■ Exercise objective
Whenever a line in the data below includes the string "with", copy it out.

■ Source data
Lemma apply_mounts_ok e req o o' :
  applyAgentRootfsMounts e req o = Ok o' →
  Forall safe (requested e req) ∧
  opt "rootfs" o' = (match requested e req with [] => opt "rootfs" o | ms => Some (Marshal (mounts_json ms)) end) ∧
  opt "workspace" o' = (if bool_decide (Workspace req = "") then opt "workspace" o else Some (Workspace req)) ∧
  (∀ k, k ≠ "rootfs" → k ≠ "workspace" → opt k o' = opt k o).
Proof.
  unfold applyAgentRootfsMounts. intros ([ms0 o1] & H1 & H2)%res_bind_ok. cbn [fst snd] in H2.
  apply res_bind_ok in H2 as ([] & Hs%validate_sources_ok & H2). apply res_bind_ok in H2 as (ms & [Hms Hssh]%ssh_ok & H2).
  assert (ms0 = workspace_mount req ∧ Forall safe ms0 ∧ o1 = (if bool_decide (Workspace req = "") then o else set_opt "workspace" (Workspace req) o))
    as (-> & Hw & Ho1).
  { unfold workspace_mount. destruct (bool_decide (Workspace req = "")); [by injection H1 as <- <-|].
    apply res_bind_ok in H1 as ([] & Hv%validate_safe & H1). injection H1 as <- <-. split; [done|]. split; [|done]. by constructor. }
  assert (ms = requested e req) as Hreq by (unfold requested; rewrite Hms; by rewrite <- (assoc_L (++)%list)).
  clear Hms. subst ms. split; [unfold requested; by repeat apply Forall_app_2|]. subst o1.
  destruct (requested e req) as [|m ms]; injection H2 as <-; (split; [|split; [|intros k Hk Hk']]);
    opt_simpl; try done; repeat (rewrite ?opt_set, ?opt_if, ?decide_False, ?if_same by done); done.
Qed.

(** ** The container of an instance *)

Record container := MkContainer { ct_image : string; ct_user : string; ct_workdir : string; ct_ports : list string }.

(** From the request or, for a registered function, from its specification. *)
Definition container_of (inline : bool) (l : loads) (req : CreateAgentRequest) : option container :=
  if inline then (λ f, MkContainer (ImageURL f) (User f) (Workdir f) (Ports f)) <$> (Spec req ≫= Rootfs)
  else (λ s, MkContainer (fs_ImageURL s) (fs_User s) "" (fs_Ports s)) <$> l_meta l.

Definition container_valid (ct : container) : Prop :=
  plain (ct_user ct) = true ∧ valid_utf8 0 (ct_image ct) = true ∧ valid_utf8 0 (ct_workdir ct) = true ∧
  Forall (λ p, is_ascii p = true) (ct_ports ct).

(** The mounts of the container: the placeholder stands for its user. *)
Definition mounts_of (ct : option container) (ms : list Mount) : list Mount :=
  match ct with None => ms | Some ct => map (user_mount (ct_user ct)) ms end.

---

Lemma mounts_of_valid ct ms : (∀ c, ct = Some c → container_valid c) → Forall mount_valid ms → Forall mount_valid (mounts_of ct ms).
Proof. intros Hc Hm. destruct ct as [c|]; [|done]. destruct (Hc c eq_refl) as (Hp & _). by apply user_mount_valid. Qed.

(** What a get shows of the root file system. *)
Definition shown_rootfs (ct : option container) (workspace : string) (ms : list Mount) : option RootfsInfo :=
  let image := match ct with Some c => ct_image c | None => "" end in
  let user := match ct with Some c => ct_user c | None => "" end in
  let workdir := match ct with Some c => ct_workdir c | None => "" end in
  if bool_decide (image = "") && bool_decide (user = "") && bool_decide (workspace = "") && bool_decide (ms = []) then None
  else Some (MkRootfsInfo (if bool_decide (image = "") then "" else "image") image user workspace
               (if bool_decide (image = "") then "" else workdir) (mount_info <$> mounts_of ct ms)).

■ Solution below
  opt "rootfs" o' = (match requested e req with [] => opt "rootfs" o | ms => Some (Marshal (mounts_json ms)) end) ∧
  match ct with None => ms | Some ct => map (user_mount (ct_user ct)) ms end.
  let image := match ct with Some c => ct_image c | None => "" end in
  let user := match ct with Some c => ct_user c | None => "" end in
  let workdir := match ct with Some c => ct_workdir c | None => "" end in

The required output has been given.